The only cases of drug resistance among people who had taken PrEP involved individuals with unrecognised acute HIV infection when they started therapy.
“Detection of PrEP-selected DR [drug resistance] mutations was infrequent,” comment the authors.
PrEP is a promising HIV prevention technology. Results of the iPrEx study showed that PrEP with FTC/tenofovir (Truvada) reduced the risk of infection with HIV by 44% for men/transgender women who have sex with men. The risk was reduced by 99% for those with blood levels of Truvada that were sufficient to suggest they took the treatment as instructed.
Poor adherence to antiretroviral drugs can lead to the emergence of drug-resistant strains of HIV. Therefore, infection with HIV when adherence to PrEP is inadequate could mean resistance to FTC and/or tenofovir develops. This is a major concern, given that both of these agents are key first-line drugs in HIV therapy.
Investigators from the iPrEX study therefore used phenotypic and genotypic resistance assays to test for drug-resistant HIV in people who seroconverted during the study. Samples of virus with minor FTC/tenofovir resistance mutations were analysed using deep sequencing and an allele-specific PCR-based assay.

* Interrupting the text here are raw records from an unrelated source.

(** [console.error(prefix + e.toString())] *)
Definition logError (prefix : string) (e : value) : saga unit :=
  s <- eval (JS.toString e) ;;
  console_error (prefix ++ s).

(** Call /wallet and dispatch the appropriate actions from the
    returned JSON. *)
Definition getLockStatusSaga : saga unit :=
  catch
    (response <- siadCall (VStr "/wallet") ;;
     unlocked <- eval (getField response "unlocked") ;;
     (if negb (truthy unlocked) then put setLocked else put setUnlocked) ;;
     encrypted <- eval (getField response "encrypted") ;;
     (if truthy encrypted then put setEncrypted else put setUnencrypted))
    (fun e => logError "error fetching lock status: " e).

(** Call /wallet/unlock and dispatch setEncrypted and setUnlocked.
    API errors are dispatched as a walletUnlockError action. *)
Definition walletUnlockSaga (action : command) : saga unit :=
  catch
    (siadCall (VObj [("url", VStr "/wallet/unlock");
                     ("method", VStr "POST");
                     ("timeout", VNum 12000000);
                     ("qs", VObj [("encryptionpassword", password action)])]) ;;
     put setEncrypted ;;
     put setUnlocked ;;
     put (handlePasswordChange (VStr "")))
    (fun e =>
       put (handlePasswordChange (VStr "")) ;;
       message <- eval (getField e "message") ;;
       put (walletUnlockError message)).

Definition walletLockSaga : saga unit :=
  catch
    (siadCall (VObj [("url", VStr "/wallet/lock");
                     ("method", VStr "POST")]) ;;
     put setEncrypted ;;
     put setLocked)
    (fun e => sendError e).

(** Call /wallet/init to create a new wallet, show the user the
    newWalletDialog, wait for the wallet to be unlocked, then dismiss
    the dialog. *)
Definition createWalletSaga : saga unit :=
  catch
    (response <- siadCall (VObj [("url", VStr "/wallet/init");
                                 ("method", VStr "POST");
                                 ("qs", VObj [("dictionary", VStr "english")])]) ;;
     seed <- eval (getField response "primaryseed") ;;
     seedConfirm <- eval (getField response "primaryseed") ;;
     put (showNewWalletDialog seed seedConfirm) ;;
     take SET_UNLOCKED ;;
     put dismissNewWalletDialog)
    (fun e => sendError e).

The total iPrEx study population comprised 2451 individuals who were equally randomised into treatment and placebo arms.
There were 141 HIV infections. These included ten patients with unrecognised acute HIV infection at the time of randomisation. Two of these patients were in the treatment arm. Both developed resistance to FTC.
There were 131 post-randomisation seroconversions, 48 of which involved patients taking FTC/tenofovir.
None of the patients infected post randomisation had FTC- or tenofovir-selected resistance mutations or reduced phenotypic susceptibility to these drugs.
Two patients showed minor variant FTC-associated resistance, but in both cases this was at a very low level (<1.0%).
“Minor variant DR mutations were rare, and when detected, were measured at very low frequencies,” emphasise the authors.
Could poor adherence explain the rarity of drug resistance and minor variant drug resistance in the treated patients who seroconverted? To test this hypothesis, the investigators examined plasma and PBMC (peripheral blood mononuclear cells) levels of FTC/tenofovir in all patients with an incident infection who had at least one measurement that was detectable within 90 days of their seroconversion.
Only one patient with low-level minor variant drug resistance had low but detectable PBMC concentrations of FTC/tenofovir prior to seroconversion.
“Periods of low drug exposure were not sufficient for selection of drug resistance,” write the authors.
They conclude, “clinically significant DR selected by PrEP was limited to those who initiated drug after established infection, and was associated with FTC exposure.” Resistance was absent in people who seroconverted after randomisation. The authors believe this was due to insufficient drug levels and the short duration of therapy. “Continued surveillance of PrEP exposure and DR in seroconverters from ongoing PrEP demonstration projects will extend these findings from randomized controlled trials.”
Liegler T et al. HIV-1 drug resistance in the iPrEx pre-exposure prophylaxis trial. J Infect Dis, online edition, 2014.